In this survey we also found more diabetics in urban areas than in the rural areas. This may be because the urban population has more access to diagnostic facility as compared to rural subjects. Other reason may be the life style (like less physical activity than those in rural areas) and dietary habits. We found higher prevalence of diabetes among the females (4.1%) than males (3.2%) in our analysis. This may have been because of higher number of female participants (53.1%) than male participants (46.9%). The other reason for higher prevalence in females may be less opportunity for physical activity (sports) and low literacy rate among females as compared with males. Prevalence of diabetes is higher in subjects above 60 years of age. This may be because of the duration of diabetes. We found 5.9% prevalence of blindness among the diabetic subjects.
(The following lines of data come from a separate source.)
(** ** Contexts in pools *)

(** A pool and what its nodes hold; a node is given by its index.  What a node holds
    stays there when the node is released. *)
Record store (P X : Type) := mkStore { pool : P; content : gmap nat X }.
#[global] Arguments mkStore {P X}.
#[global] Arguments pool {P X}.
#[global] Arguments content {P X}.

Section store.
Context {P X : Type} {A : Allocator P nat} `{!Inhabited X}.

Definition node (s : store P X) (i : nat) : X := content s !!! i.
Definition put (s : store P X) (i : nat) (x : X) : store P X := mkStore (pool s) (<[i := x]> (content s)).
Definition in_use (s : store P X) (i : nat) : Prop := used (pool s) i.

(** [index_alloc], then the fields that the caller sets. *)
Definition new (s : store P X) (x : X) : option nat * store P X :=
  match alloc (pool s) with
  | (Some i, p) => (Some i, mkStore p (<[i := x]> (content s)))
  | (None, p) => (None, mkStore p (content s))
  end.
Definition free (s : store P X) (i : nat) : store P X := mkStore (release (pool s) i) (content s).
End store.

(** ** The contexts *)

(** [pgw_ue_ip_t *]: a node of the pool of a subnet, or the one of a static address. *)
Inductive ip := Dynamic (x : nat * nat) | Static (i : nat).

(** [sgw_ue_t]; the TEID is the index. *)
Record sgw_ue_t := mkUe { ue_imsi : list Z; ue_mme_s11_teid : Z; ue_state : Z; sess_list : list nat }.

Record qos_t := mkQosArp {
  qci : Z; arp_priority_level : Z; arp_capability : Z; arp_vulnerability : Z;
  mbr_downlink : Z; mbr_uplink : Z; gbr_downlink : Z; gbr_uplink : Z }.

(** [spgw_sess_t]; [gnode] is a null pointer or a node of [gtp_node.c]. *)
Record spgw_sess_t := mkSess {
  sgw_s5c_teid : Z; pgw_s5c_teid : Z; s_imsi : list Z; s_apn : list Z; pdn_type : Z;
  ipv4 : option ip; ipv6 : option ip; paa : list Z; paa_len : Z; s_qos : qos_t;
  hash_key : list Z; bearer_list : list nat; s_gnode : option nat; s_ue : nat }.

(** [spgw_bearer_t]. *)
Record spgw_bearer_t := mkBearer {
  ebi : Z; pgw_s5u_teid : Z; name : option (list Z); b_qos : qos_t; pf_identifier : Z;
  tunnel_list : list nat; pf_list : list nat; b_sess : nat }.

(** [sgw_tunnel_t]; [local_teid] is the index. *)
Record sgw_tunnel_t := mkTunnel { interface_type : Z; remote_teid : Z; t_bearer : nat }.

(** [pgw_pf_t]. *)
Record pgw_pf_t := mkPfNode { filter : GtpTypes.packet_filter; pf_bearer : nat }.

Definition zero_qos : qos_t := mkQosArp 0 0 0 0 0 0 0 0.
#[export] Instance ue_inhabited : Inhabited sgw_ue_t := populate (mkUe [] 0 0 []).
#[export] Instance sess_inhabited : Inhabited spgw_sess_t :=
  populate (mkSess 0 0 [] [] 0 None None [] 0 zero_qos [] [] None 0).
#[export] Instance bearer_inhabited : Inhabited spgw_bearer_t := populate (mkBearer 0 0 None zero_qos 0 [] [] 0).
#[export] Instance tunnel_inhabited : Inhabited sgw_tunnel_t := populate (mkTunnel 0 0 0).
#[export] Instance pf_inhabited : Inhabited pgw_pf_t :=
  populate (mkPfNode (GtpTypes.mkPf 0 0 (GtpTypes.mkRule 0 false false false false [] [] [] [] 0 0 0 0)) 0).

Definition MAX_IMSI_LEN : nat := 8.
Definition MAX_APN_LEN : nat := 100.
Definition GTP_PDN_TYPE_IPV4 : Z := 1.
Definition GTP_PDN_TYPE_IPV6 : Z := 2.
Definition GTP_PDN_TYPE_IPV4V6 : Z := 3.
Definition GTP_F_TEID_S1_U_SGW_GTP_U : Z := 1.
Definition GTP_F_TEID_S5_S8_SGW_GTP_U : Z := 4.
Definition SGW_S5C_INDEX_TO_TEID (i : nat) : Z := Z.of_nat i .| 0x80000000.
Definition SGW_S5C_TEID_TO_INDEX (teid : Z) : nat := Z.to_nat (Z.land teid 0x7fffffff).

(** [list_remove]: a node that is not in the list is left alone. *)
Definition list_remove (l : list nat) (x : nat) : list nat := base.filter (fun y => y <> x) l.

Section context.
Context {P : Type} {A : Allocator P nat}.

(** [self].  [sess_hash] and [imsi_ue_hash] as the maps which [HashSpec] shows [hash.c]
    to implement: the keys are fields of the contexts, which stay where they are. *)
Record ctx := mkCtx {
  ues : store P sgw_ue_t; sesss : store P spgw_sess_t; bearers : store P spgw_bearer_t;
  tunnels : store P sgw_tunnel_t; pfs : store P pgw_pf_t;
  subnets : list pgw_subnet_t; statics : list (list Z * list Z);
  sess_hash : gmap (list Z) nat; imsi_ue_hash : gmap (list Z) nat }.
Lemma pf_remove_all_ok c b : tree c -> in_use (bearers c) b ->
  let c' := pgw_pf_remove_all c b in
  tree c' /\ keeps_but no_pfs c c' /\ tunnels c' = tunnels c /\
  forall y, in_use (pfs c') y <-> (y ∉ pf_list (bearer c b)) /\ in_use (pfs c) y.
Proof.
  intros T Hb c'. destruct (tr_pf_list _ T b Hb) as [N C].
  destruct (foldl_remove (fun d => tree d /\ keeps_but no_pfs c d /\ tunnels d = tunnels c) (fun d => in_use (pfs d))
    pgw_pf_remove (pf_list (bearer c b)) c) as [I U]; [|done|exact N|by intros x [? _]%C|].
  - intros d x (Td & Kd & Ed) Hx. destruct (pf_remove_ok d x Td Hx) as (T' & K' & E' & U').
    split; [|exact U']. split_and!; [done|by transitivity d|congruence].
  - destruct I as (? & ? & ?). by split_and!.
Qed.
End tree.

End SpgwInv.
(* ===== verification/SpgwSpec.v ===== *)
(** The sessions of [SpgwContext]: an invariant that every operation keeps, what
    creating and deleting a session does, and the addresses. *)

From stdpp Require Import gmap.
From S2P Require Import Prelude Alloc Pool GtpTypes UePool SpgwContext SpgwInv SpgwSess.

Module SpgwSpec.
Import Pool SpgwContext SpgwInv SpgwSess.

(** The session holds the address of a pool. *)
Definition holds (x : spgw_sess_t) (a : nat * nat) : Prop := ipv4 x = Some (Dynamic a) \/ ipv6 x = Some (Dynamic a).
(** All of a session but its bearers and their quality of service. *)
Definition detail (x : spgw_sess_t) : spgw_sess_t := set_s_qos (set_bearer_list x []) zero_qos.

Lemma detail_fields {X} (f : spgw_sess_t -> X) x y : (forall z, f (detail z) = f z) -> detail x = detail y -> f x = f y.
Proof. intros H E. by rewrite <- (H x), E. Qed.

Section sessions.
Context {P : Type} {A : Allocator P nat}.
Implicit Types c d : ctx P.
(* ===== verification/SpgwIpfw.v ===== *)
(** [spgw/spgw_ipfw.c]: which bearer a packet for a UE takes. *)

From stdpp Require Import gmap.
From S2P Require Import Prelude Alloc Misc GtpTypes UePool SpgwContext.

Module SpgwIpfw.
Import SpgwContext.

(** What a function that reads a packet comes to: [Outside], the packet is left, or a null
    pointer followed; [Unfinished], the fuel is used up. *)
Inductive result (X : Type) := Returns (x : X) | Outside | Unfinished.
#[global] Arguments Returns {X}.
#[global] Arguments Outside {X}.
#[global] Arguments Unfinished {X}.

#[export] Instance result_ret : MRet result := @Returns.
#[export] Instance result_bind : MBind result := fun X Y f r =>
  match r with Returns x => f x | Outside => Outside | Unfinished => Unfinished end.

Definition read {X} (x : option X) : result X := match x with Some x => Returns x | None => Outside end.
(** [n] octets at an offset, and numbers in network order. *)
Definition octets (p : list Z) (i n : Z) : result (list Z) :=
  if decide (0 <= i /\ i + n <= Z.of_nat (length p)) then Returns (take (Z.to_nat n) (drop (Z.to_nat i) p)) else Outside.
Definition octet (p : list Z) (i : Z) : result Z := l ← octets p i 1; Returns (be l).
Definition ntohs_at (p : list Z) (i : Z) : result Z := l ← octets p i 2; Returns (be l).
Definition ntohl_at (p : list Z) (i : Z) : result Z := l ← octets p i 4; Returns (be l).

Definition IPPROTO_HOPOPTS : Z := 0.
Definition IPPROTO_TCP : Z := 6.
Definition IPPROTO_UDP : Z := 17.
Definition IPPROTO_ROUTING : Z := 43.
Definition IPPROTO_FRAGMENT : Z := 44.
Definition IPPROTO_AH : Z := 51.
Definition IPPROTO_DSTOPTS : Z := 60.
Definition IP6OPT_JUMBO : Z := 0xc2.
(** [sizeof] of the headers. *)
Definition sizeof_ip6_hdr : Z := 40.
Definition sizeof_ip6_hbh : Z := 2.
Definition sizeof_ip6_opt : Z := 2.
Definition sizeof_ip6_frag : Z := 8.

(** Pointers are offsets from the header. [while (p == endp)]: no result when [nxt] is not 0. *)
Fixpoint jumbo (fuel : nat) (pk : list Z) (nxt p endp jp : Z) : result (option Z) :=
  if decide (p = endp) then
    match fuel with
    | O => Unfinished
    | S fuel =>
        if decide (nxt = 0) then
          jp_len ← ntohl_at pk (jp + 2);
          t ← octet pk jp;
          if decide (t = IP6OPT_JUMBO) then jumbo fuel pk nxt p (p + jp_len) jp
          else if decide (t = 0) then jumbo fuel pk nxt p endp (jp + 1)
          else jumbo fuel pk nxt p endp (jp + (sizeof_ip6_opt + jp_len))
        else Returns None
    end
  else Returns (Some endp).

(** The size of an extension header; no result for what is none. *)
Definition extension (nxt len : Z) : option Z :=
  if decide (nxt ∈ [IPPROTO_HOPOPTS; IPPROTO_ROUTING; IPPROTO_DSTOPTS; 135; 139; 140; 253; 254])
  then Some ((len << 3) + 8)
  else if decide (nxt = IPPROTO_FRAGMENT) then Some sizeof_ip6_frag
  else if decide (nxt = IPPROTO_AH) then Some ((len + 2) << 2)
  else None.

(** [while (p < endp)]: the next header and the offset that are reached. *)
Fixpoint headers (fuel : nat) (pk : list Z) (nxt p endp : Z) : result (Z * Z) :=
  if decide (p < endp) then
    match extension nxt 0 with
    | None => Returns (nxt, p)
    | Some _ =>
        match fuel with
        | O => Unfinished
        | S fuel =>
            len ← (if decide (nxt = IPPROTO_FRAGMENT) then Returns 0 else octet pk (p + 1));
            n ← octet pk p;
            headers fuel pk n (p + default 0 (extension nxt len)) endp
        end
    end
  else Returns (nxt, p).

(** [None]: an error, with nothing stored. *)
Definition decode_ipv6_header (fuel : nat) (pk : list Z) : result (option (Z * Z)) :=
  nxt ← octet pk 6;
  plen ← ntohs_at pk 4;
  let p := sizeof_ip6_hdr in
  endp ← jumbo fuel pk nxt p (p + plen) (p + sizeof_ip6_hbh);
  match endp with
  | None => Returns None
  | Some endp => '(nxt, p) ← headers fuel pk nxt p endp; Returns (Some (nxt, u16 p))
  end.

(** ** Packet filters *)

(** The addresses, of [addr_len] octets; [None]: the pointers are null.  The words of
    [src_addr] and [dst_addr] beyond, which are masked and not compared, are left out. *)
Record parsed := mkParsed { addrs : option (list Z * list Z); addr_len : nat; ip_proto : Z; ip_hlen : Z }.

Definition parse_packet (fuel : nat) (pk : list Z) : result parsed :=
  v ← octet pk 0;
  if decide (v >> 4 = 4) then
    proto ← octet pk 9; src ← octets pk 12 4; dst ← octets pk 16 4;
    Returns (mkParsed (Some (src, dst)) 4 proto ((v .& 0xf) * 4))
  else if decide (v >> 4 = 6) then
    d ← decode_ipv6_header fuel pk; src ← octets pk 8 16; dst ← octets pk 24 16;
    let '(proto, hlen) := default (0, 0) d in
    Returns (mkParsed (Some (src, dst)) 16 proto hlen)
  else Returns (mkParsed None 0 0 0).

(** [low && port < low || high && port > high]: the port is read when it is needed. *)
Definition port_out (pk : list Z) (i low high : Z) : result bool :=
  below ← (if decide (low = 0) then Returns false else x ← ntohs_at pk i; Returns (bool_decide (x < low)));
  if (below : bool) then Returns true
  else if decide (high = 0) then Returns false else x ← ntohs_at pk i; Returns (bool_decide (high < x)).

Definition ports_match (pk : list Z) (i : Z) (r : GtpTypes.pgw_rule_t) : result bool :=
  out ← port_out pk i (GtpTypes.local_low r) (GtpTypes.local_high r);
  if (out : bool) then Returns false
  else out ← port_out pk (i + 2) (GtpTypes.remote_low r) (GtpTypes.remote_high r); Returns (negb out).

(** One filter, from [pf->direction != 1] on. *)
Definition pf_matches (pk : list Z) (h : parsed) (x : GtpTypes.packet_filter) : result bool :=
  let r := GtpTypes.rule x in
  if decide (GtpTypes.direction x <> 1) then Returns false
  else
    '(src, dst) ← read (addrs h);
    let n := addr_len h in
    if decide (zip_with Z.land src (take n (GtpTypes.local_mask r)) = take n (GtpTypes.local_addr r) /\
               zip_with Z.land dst (take n (GtpTypes.remote_mask r)) = take n (GtpTypes.remote_addr r)) then
      if decide (GtpTypes.proto r = 0) then Returns true
      else if decide (GtpTypes.proto r = ip_proto h) then
        if decide (GtpTypes.proto r = IPPROTO_TCP \/ GtpTypes.proto r = IPPROTO_UDP)
        then ports_match pk (ip_hlen h) r else Returns true
      else Returns false
    else Returns false.

(** The first element for which [f] gives [true]. *)
Fixpoint find_first {X} (f : X -> result bool) (l : list X) : result (option X) :=
  match l with
  | [] => Returns None
  | x :: l => b ← f x; if (b : bool) then Returns (Some x) else find_first f l
  end.

Section classify.
Context {P : Type}.

Definition find_pf (c : ctx P) (pk : list Z) (h : parsed) (b : nat) : result (option nat) :=
  find_first (fun x => pf_matches pk h (filter (pf c x))) (pf_list (bearer c b)).

(** The loop on the bearers after the default one. *)
Fixpoint find_bearer (c : ctx P) (pk : list Z) (h : parsed) (l : list nat) : result (option nat) :=
  match l with
  | [] => Returns None
  | b :: l =>
      if decide (ebi (bearer c b) = 0) then find_bearer c pk h l
      else
        x ← find_pf c pk h b;
        match x with Some x => Returns (Some (pf_bearer (pf c x))) | None => find_bearer c pk h l end
  end.

(** [memcmp(dst_addr, addr, addr_len) == 0]; nothing is read of no octets. *)
Definition has_address (c : ctx P) (h : parsed) (a : option ip) : Prop :=
  match a with
  | Some a => take (addr_len h) (ip_octets c a) = default [] (snd <$> addrs h)
  | None => False
  end.
#[global] Instance has_address_dec c h a : Decision (has_address c h a).
Proof. unfold has_address. destruct a; apply _. Defined.

(** The bearer in the session [s]; the statistics of the flow read the address. *)
Definition bearer_in_session (c : ctx P) (pk : list Z) (h : parsed) (s : nat) : result (option nat) :=
  match bearer_list (sess c s) with
  | [] => Returns None
  | d :: l =>
      _ ← (if decide (has_address c h (ipv4 (sess c s))) then read (addrs h) else Returns ([], []));
      b ← find_bearer c pk h l;
      Returns (Some (default d b))
  end.

Fixpoint find_session (c : ctx P) (pk : list Z) (h : parsed) (ss : list nat) : result (option nat) :=
  match ss with
  | [] => Returns None
  | s :: ss =>
      if decide (has_address c h (ipv4 (sess c s)) \/ has_address c h (ipv6 (sess c s)))
      then bearer_in_session c pk h s
      else find_session c pk h ss
  end.

(** [ss]: the sessions of [sess_hash], in the order of [hash_first] and [hash_next]. *)
Definition pgw_bearer_find_by_packet (fuel : nat) (c : ctx P) (ss : list nat) (pk : list Z) : result (option nat) :=
  h ← parse_packet fuel pk; find_session c pk h ss.

End classify.

End SpgwIpfw.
In this analysis, we found an overall prevalence of diabetic retinopathy to be 0.6% and 15.7% in diabetic subjects. It was higher in females (8.4%) than males (6.96%), higher in urban (8.7%) than in rural areas (6.5%). This may be because of the methodology used in the survey for detection of diabetes.

CONCLUSION

Our study data suggests a lower prevalence of Diabetic Retinopathy. With the number of diabetics on the rise and the increasing life expectancy among the diabetics, collecting and monitoring epidemiological data at district hospital level becomes increasingly important to be able to develop a national annual retinal screening program for diabetics in Pakistan.

As the new therapies for Diabetic Retinopathy and its associated complications emerge, we need to develop trained personnel at all levels for providing high quality affordable diabetic eye care services at their door step.